High mobility group box-1 levels in schizophrenia: Potential biomarker of remission phase.

Background: Schizophrenia is a chronic mental disorder, characterized byacute exacerbation and remission phases. Immune system has a role in the pathophysiology of schizophrenia. High mobility group box-1 (HMGB-1) is a macrophage secreted protein activating immune cells to produce cytokines. The aim of this study was to evaluate HMGB-1 levels among patients with schizophrenia both in acute exacerbation and remission phases.
Methods: Consecutive schizophrenia patients in acute exacerbation and remission phases were enrolled and compared with each other and with age-sex matched healthy subjects. Patients were assessed with the Scale for the Assessment of Positive Symptoms (SAPS), Scale for the Assessment of Negative Symptoms (SANS), Brief Psychiatric Rating Scale (BPRS), Clinical Global Impression Scale (CGI).
Results: Mean HMGB-1 levels were not significantly different in acute exacerbation phase versus remission phase schizophrenia patients (2.139±0.564 g/L vs. 2.326± 0.471 g/L, p=0.335) and both were individually higher than the control group (1.791±0.444 g/L, p=0.05 for acute exacerbation vs control, p=0.002 for remission vs control). In remission phase schizophrenic patients, HMGB-1 levels were positively correlated with Scale For The Assessment of Positive Symptoms (r=0.447, p=0.015) and BPRS (r=0.397, p=0.033) scores and HMGB-1 levels were independently associated with BPRS. Conclusions: Serum HMGB-1 levels were shown to be increased in patients with schizophrenia patients irrespective of phase, there were no differences between patients in acute exacerbation and remission phase in terms of biomarker and HMGB-1 levels were related to symptom severity according to psychiatric scales among patients in remission phase of schizophrenia. 2021 Nuryil Yilmaz, Zekeriya Yelboga, Yavuz Yilmaz, Ozlem Demirpence, published by CEON/CEES.

Introduction

Schizophrenia is a chronic mental disorder with a heterogeneous presentations which include positive and negative symptoms in the form of hallucinations, delusions and negativism, and in addition to those, cognitive deficits [1]. Immune system represents one of the up-to-date interests in the pathophysiology of schizophrenia since immunological pathways might potentially be responsible for modulating the complex relation between environmental factors and genetic tendency [2] [3] [4] [5]. In a recent meta-analysis by Miller et al. [6] some cytokines; such as interleukin-12 (IL-12), IFN-γ, TNF-α, and sIL-2R levels were shown to be increased among different patient populations with schizophrenia in acute and remission phases, though, IL-1β, IL-6, and TGF-β levels were shown to be increased only during the acute exacerbation phase. Hence, there might be differential expression of pathways in two different phases of schizophrenia.
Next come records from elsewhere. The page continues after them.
(* ===== verification/DumpFrames.v ===== *)
(** * Dumps as sequences of messages

    A datagram of well-formed messages, each padded to a multiple of four
    bytes, is walked message by message: the loops of Dump.v compute a
    function on the list of its messages. *)

From Stdlib Require Import ZArith Lia.
From stdpp Require Import base numbers list gmap option.
From S2P Require Import Prelude Netlink NetlinkTheorems Rtnl Dump.

Open Scope Z_scope.

(** ** Padded messages *)

Definition padding (m : nlmsg) : list Z :=
  replicate (Z.to_nat (align4 (nlmsg_size m) - nlmsg_size m)) 0.

Definition frame (m : nlmsg) : list Z := nlmsg_bytes m ++ padding m.

Fixpoint frames (ms : list nlmsg) : list Z :=
  match ms with
  | [] => []
  | m :: ms => frame m ++ frames ms
  end.

Lemma length_frame m : Z.of_nat (length (frame m)) = align4 (nlmsg_size m).
Proof.
  unfold frame, padding. rewrite length_app, length_replicate, Nat2Z.inj_add, length_nlmsg_bytes.
  pose proof (align4_bounds (nlmsg_size m)). lia.
Qed.

Lemma nlmsg_size_ge m : 16 ≤ nlmsg_size m.
Proof. unfold nlmsg_size. lia. Qed.

Lemma frames_length ms : Z.of_nat (length ms) ≤ Z.of_nat (length (frames ms)).
Proof.
  induction ms as [|m ms IH]; [done|]. cbn [frames length]. rewrite length_app.
  pose proof (length_frame m). pose proof (align4_bounds (nlmsg_size m)). pose proof (nlmsg_size_ge m). lia.
Qed.

Lemma frames_app l1 l2 : frames (l1 ++ l2) = frames l1 ++ frames l2.
Proof. induction l1 as [|m l1 IH]; [done|]. cbn [frames app]. by rewrite IH, app_assoc. Qed.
High mobility group box-1 (HMGB-1) proteinis a non-histone chromosomal protein with high electrophoretic mobility [7]. It was reported that HMGB-1 was released as a terminal inflammatory response, derived from necrotic cells or activated macrophages in response to organ failure [7]. HMGB-1 is described as a macrophage secreted protein that activated immune cells to produce cytokines [8].

HMGB-1 was shown to activate neutrophils to produce proinflammatory mediators such as TNF-α, L-1β and IL-8 [9]. On the other hand, HMGB-1 seems not only to play multiple roles in the pathogenesis of inflammatory pathways and autoimmune diseases but also to mediate renovation pathways in the body [10].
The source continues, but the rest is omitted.